Больше сдерживать себя он не мог. Он брал её снова и снова. По-звериному жёстко, выплёскивая страсть и ярость, доводя до исступления. И какой же это чистый кайф, наблюдать как ледышка тает, корчится в агонии противостояния с собственными запретами! Чтобы в конечном итоге отдаться силе страсти. В его грубости Влада находила нежность. Сливалась с ним, стремясь принадлежать ему вся, так полно, насколько это только возможно.
Скоро она сдастся, скоро. Сейчас.
И она сдалась. Смирилась, подчиняясь, не гоня, а принимая, приспосабливаясь к амплитуде его движений, взрывая в нём вспышку сладостной эйфории. А её полный наслаждения стон лишь добавил масла в огонь его противоречивых чувств.
Восстановив дыхание, Саид улыбнулся, привлекая её к себе. Он легонько поглаживал пальцем гладкую кожу её груди, не давая «ледяной королеве» растаять. Его взор выхватил обручальное кольцо на её пальце, которое странным образом не привлекало его внимания до этого. Недолго думая, он взял её ладонь и, стянув с пальца кольцо, точным броском отправил его в пустую мусорную корзину, что стояла поодаль.
— Я хочу, чтобы ты уехала со мной. Ты и Женя.
— Куда?
— Куда захочешь.
Саид снял с неё остатки одежды и, поставив на колени, начал входить сзади. Он не торопился, брал её не спеша, оглаживая и любуясь её тонким станом, снежно-белой спиной.
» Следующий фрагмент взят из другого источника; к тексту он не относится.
(* ===== verification/_CoqProject ===== *)
-Q . S2P
Prelude.v
Js.v
Hex.v
CanonicalJson.v
JsonText.v
Json.v
Interpolation.v
Vendor.v
Samples.v
ScalarField.v
ThresholdCrypto.v
ThresholdGroup.v
DkgShares.v
DkgCeremony.v
DkgSample.v
DkgAgreement.v
DkgHonest.v
Policies.v
Compact.v
CompactSafety.v
CompactConsensus.v
ThresholdNode.v
NodeSafety.v
NodeRecovery.v
CanonicalRequest.v
OperatorStore.v
StoreLeases.v
Scanner.v
ErrorText.v
Relayer.v
RelayerSafety.v
Journal.v
Service.v
ServiceSafety.v
Ecvrf.v
VrfContract.v
EcvrfMath.v
EcvrfProof.v
EcvrfSample.v
ProofProvider.v
ThresholdProof.v
ProverServer.v
ProverSafety.v
Archiver.v
ArchiverSafety.v
CompactWorker.v
CompactWorkerSafety.v
FileService.v
FileServiceSafety.v
CommandLine.v
Readiness.v
NodeStart.v
ServiceStart.v
ServiceStartSafety.v
ReadinessSafety.v
Health.v
HealthSafety.v
PollingService.v
PollingSafety.v
OperatorCommands.v
OperatorCommandsSafety.v
SoakReport.v
SoakSafety.v
Calibrate.v
CalibrateSafety.v
SmokeReport.v
SmokeSafety.v
SourceVerification.v
DeploymentCheck.v
DeploymentSafety.v
ThresholdCheck.v
ThresholdCheckSafety.v
ThresholdCommands.v
ThresholdCommandsSafety.v
Processes.v
ProcessSafety.v
Governance.v
GovernanceSafety.v
ReleaseSender.v
ReleaseSafety.v
(* ===== verification/Interpolation.v ===== *)
(** * Lagrange interpolation at zero over a field

    The algebra the threshold scheme rests on, over an arbitrary field: the
    weights of [lagrangeCoefficientAtZero] recover the constant term of every
    polynomial with at most as many coefficients as there are nodes. *)

From S2P Require Import Prelude.
From Stdlib Require Import Field.

Section interpolation.
Context {F : Type} (zero one : F) (add mul sub : F → F → F) (opp : F → F).
Context (div : F → F → F) (inv : F → F).
Context (Ffield : field_theory zero one add mul sub opp div inv eq).
Context `{EqDecision F}.

Add Field interpolation_field : Ffield.

Local Notation "x - y" := (sub x y).
Local Notation "x * y" := (mul x y).
Local Notation "x / y" := (div x y).
Local Notation "x + y" := (add x y).
Local Notation "1" := one.
Local Notation "0" := zero.

(** Products and sums over a list. *)
Fixpoint fprod (f : F → F) (l : list F) : F :=
  match l with [] => 1 | x :: l => f x * fprod f l end.
Fixpoint fsum (f : F → F) (l : list F) : F :=
  match l with [] => 0 | x :: l => f x + fsum f l end.

(** The nodes other than [x]. *)
Definition others (x : F) (l : list F) : list F := filter (λ y, y ≠ x) l.

(** The weight of node [x] among the nodes [l]. *)
Definition weight (x : F) (l : list F) : F :=
  fprod (λ y, y) (others x l) / fprod (λ y, y - x) (others x l).

(** A polynomial by its coefficients, constant term first. *)
Fixpoint peval (c : list F) (x : F) : F :=
  match c with [] => 0 | a :: c => a + x * peval c x end.

Definition interpolate (l : list F) (f : F → F) : F :=
  fsum (λ x, weight x l * f x) l.

Lemma sub_neq x y : x ≠ y → y - x ≠ 0.
Proof.
  intros Hxy E. apply Hxy. transitivity (x + (y - x)); [|ring].
  rewrite E. ring.
Qed.

Lemma one_neq_zero : 1 ≠ 0.
Proof. apply Ffield. Qed.

Lemma mul_neq_zero a b : a ≠ 0 → b ≠ 0 → a * b ≠ 0.
Proof.
  intros Ha Hb E. apply Hb. transitivity ((inv a) * (a * b)); [field; done|].
  rewrite E. ring.
Qed.

Lemma others_cons x y l :
  others x (y :: l) = if decide (y = x) then others x l else y :: others x l.
Proof.
  unfold others. rewrite filter_cons.
  destruct (decide (y = x)), (decide (y ≠ x)); try done; tauto.
Qed.

Lemma elem_of_others x y l : y ∈ others x l ↔ y ≠ x ∧ y ∈ l.
Proof. unfold others. by rewrite list_elem_of_filter. Qed.

Lemma fprod_neq_zero f l : (∀ x, x ∈ l → f x ≠ 0) → fprod f l ≠ 0.
Proof.
  induction l as [|x l IH]; intros Hl; cbn; [apply one_neq_zero|].
  apply mul_neq_zero; [apply Hl; set_solver|]. apply IH. set_solver.
Qed.

Lemma others_prod_neq x l : fprod (λ y, y - x) (others x l) ≠ 0.
Proof.
  apply fprod_neq_zero. intros y [Hy _]%elem_of_others. by apply sub_neq.
Qed.

Lemma fsum_ext f g l : (∀ x, x ∈ l → f x = g x) → fsum f l = fsum g l.
Proof.
  induction l as [|x l IH]; intros Hl; cbn; [done|].
  rewrite (Hl x), IH by set_solver. done.
Qed.

Lemma fsum_add f g l : fsum (λ x, f x + g x) l = fsum f l + fsum g l.
Proof. induction l as [|x l IH]; cbn; [ring|rewrite IH; ring]. Qed.

Lemma fsum_scale a f l : fsum (λ x, a * f x) l = a * fsum f l.
Proof. induction l as [|x l IH]; cbn; [ring|rewrite IH; ring]. Qed.

(** Adding a node multiplies the weights of the others by one factor. *)
Lemma weight_cons x a l :
  x ≠ a → weight x (a :: l) = weight x l * (a / (a - x)).
Proof.
  intros Hxa. unfold weight. rewrite others_cons, decide_False by done. cbn.
  pose proof (others_prod_neq x l). pose proof (sub_neq x a Hxa). field. done.
Qed.

Lemma weight_head a l : a ∉ l → weight a (a :: l) = weight a l.
Proof. intros. unfold weight. by rewrite others_cons, decide_True. Qed.

Lemma weight_swap x a b l : weight x (a :: b :: l) = weight x (b :: a :: l).
Proof.
  unfold weight. rewrite !others_cons.
  destruct (decide (a = x)), (decide (b = x)); cbn; try done.
  f_equal; ring.
Qed.

(** Neville's recursion: the interpolant on [a :: b :: l] from the ones that
    leave out [b] and [a]. *)
Lemma interpolate_neville a b l f :
  a ≠ b → a ∉ l → b ∉ l →
  interpolate (a :: b :: l) f
  = (b * interpolate (a :: l) f - a * interpolate (b :: l) f) / (b - a).
Proof.
  intros Hab Ha Hb. pose proof (sub_neq a b Hab) as Hba.
  unfold interpolate. cbn.
  rewrite (weight_swap a a b), (weight_cons a b (a :: l)), !weight_head by set_solver.
  rewrite (weight_cons b a (b :: l)), weight_head by set_solver.
  assert (fsum (λ x, weight x (a :: b :: l) * f x) l
    = (b * fsum (λ x, weight x (a :: l) * f x) l
       - a * fsum (λ x, weight x (b :: l) * f x) l) / (b - a)) as ->.
  { transitivity (fsum (λ x, (b / (b - a)) * (weight x (a :: l) * f x)
      + (opp a / (b - a)) * (weight x (b :: l) * f x)) l).
    - apply fsum_ext. intros x Hx.
      assert (x ≠ a ∧ x ≠ b) as [Hxa Hxb] by set_solver.
      rewrite !weight_cons by done.
      pose proof (sub_neq x a Hxa). pose proof (sub_neq x b Hxb). field. done.
    - rewrite fsum_add, !fsum_scale. field. done. }
  pose proof (sub_neq b a (not_eq_sym Hab)). field. split; [done|].
  intros E. by apply H.
Qed.

(** The weights sum to one. *)
Lemma interpolate_const l : NoDup l → l ≠ [] → interpolate l (λ _, 1) = 1.
Proof.
  remember (length l) as n eqn:Hn. revert l Hn.
  induction n as [|n IH]; intros l Hn Hl Hne; [by destruct l|].
  destruct l as [|a [|b l]]; [done| |].
  - unfold interpolate. cbn [fsum]. rewrite weight_head by set_solver.
    unfold weight. cbn. field. apply one_neq_zero.
  - inv Hl. match goal with H : NoDup (b :: l) |- _ => inv H end. cbn in Hn.
    rewrite interpolate_neville by set_solver.
    rewrite !IH; [|cbn; lia|constructor; set_solver|done|cbn; lia|constructor; set_solver|done].
    field. apply sub_neq. set_solver.
Qed.

Lemma peval_zero c : peval c 0 = match c with [] => 0 | a :: _ => a end.
Proof. destruct c; cbn; [done|ring]. Qed.

(** Division by [X - a]: the quotient has one coefficient less. *)
Lemma peval_divide c a :
  ∃ q, length q = pred (length c) ∧
    ∀ x, peval c x = peval c a + (x - a) * peval q x.
Proof.
  induction c as [|c0 c (q & Hq & IH)]; cbn.
  { exists []. split; [done|]. intros x. cbn. ring. }
  destruct c as [|c1 c].
  - exists []. split; [done|]. intros x. cbn. ring.
  - exists (peval (c1 :: c) a :: q). split; [cbn in *; lia|]. intros x.
    rewrite IH. cbn [peval]. ring.
Qed.

Theorem interpolate_poly l c :
  NoDup l → (length c ≤ length l)%nat → l ≠ [] → interpolate l (peval c) = peval c 0.
Proof.
  revert c. induction l as [|a l IH]; intros c Hnd Hlen Hne; [done|].
  destruct (peval_divide c a) as (q & Hq & Hdiv).
  assert (interpolate (a :: l) (peval c)
    = peval c a * interpolate (a :: l) (λ _, 1)
      + fsum (λ x, weight x (a :: l) * ((x - a) * peval q x)) (a :: l)) as ->.
  { unfold interpolate. rewrite <-fsum_scale, <-fsum_add.
    apply fsum_ext. intros x _. rewrite Hdiv. ring. }
  rewrite interpolate_const by done. inv Hnd.
  assert (fsum (λ x, weight x (a :: l) * ((x - a) * peval q x)) (a :: l)
    = opp a * interpolate l (peval q)) as ->.
  { unfold interpolate. cbn. rewrite <-fsum_scale.
    replace (a - a) with 0 by ring.
    transitivity (fsum (λ x, weight x (a :: l) * ((x - a) * peval q x)) l); [ring|].
    apply fsum_ext. intros x Hx.
    assert (x ≠ a) as Hxa by (intros ->; done).
    rewrite weight_cons by done. pose proof (sub_neq x a Hxa). field. done. }
  destruct l as [|b l].
  { unfold interpolate. cbn. destruct c as [|c0 [|? ?]]; cbn in *; [ring|ring|lia]. }
  rewrite IH; [|done|cbn in *; lia|done].
  rewrite (Hdiv 0). ring.
Qed.

(** No weight is zero when no node is. *)
Lemma weight_neq_zero x l : (∀ y, y ∈ l → y ≠ 0) → weight x l ≠ 0.
Proof.
  intros Hl. unfold weight.
  assert (fprod (λ y, y) (others x l) ≠ 0) as Hn.
  { apply fprod_neq_zero. intros y [_ Hy]%elem_of_others. auto. }
  pose proof (others_prod_neq x l) as Hd. intros E. apply Hn.
  transitivity ((fprod (λ y, y) (others x l) / fprod (λ y, y - x) (others x l))
    * fprod (λ y, y - x) (others x l)); [field; done|].
  rewrite E. ring.
Qed.
End interpolation.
Он хотел, чтобы она прочувствовала его, растягивал удовольствие, давая ей притихнуть, а после вновь заставляя трепетать.
— Ты уедешь со мной?
Она тёрлась спиной о грудь Саида, сама шла на сближение, помогая ему наполнять её, подставляя его ладоням грудь, но крепко сомкнув дрожащие губы, продолжала молчать.
— Вла-даа, ответь мне!
Опустив шершавую ладонь на её лицо, он развернул его к себе.
—Ты согласна? Согласна взять дочь и уехать со мной?
— Я согласна!
Заведя тонкую ладошку за голову, она прикоснулась к его лицу, прямо к месту, обезображенному шрамом.
— Мы уедем с тобой.
И вновь изогнувшись, она потёрлась своей мраморно-белой спиной о его грудь. Страстная, горячая, смелая.
Влала открылась ему совсем с другой стороны, и он словно впервые брал её, пробовал её заново, изучал каждое прикосновение к её бледной коже, не зная до этого дня, что брать женщину можно и так: нежно, чувственно, смакуя каждый момент. Это был не просто физический акт, а нечто более мощное, глубинное. Слияние не только тел, но и душ. Он даже не хотел отпускать ее, когда все закончилось, и крепко обнимал, чувствуя, как эхо наслаждения еще бродит по ее телу, заставляя вздрагивать и его самого.
— Ты прекрасна, — признался он.
И ему было настолько хорошо, что отголоски того счастья не отпускали его до самого конца.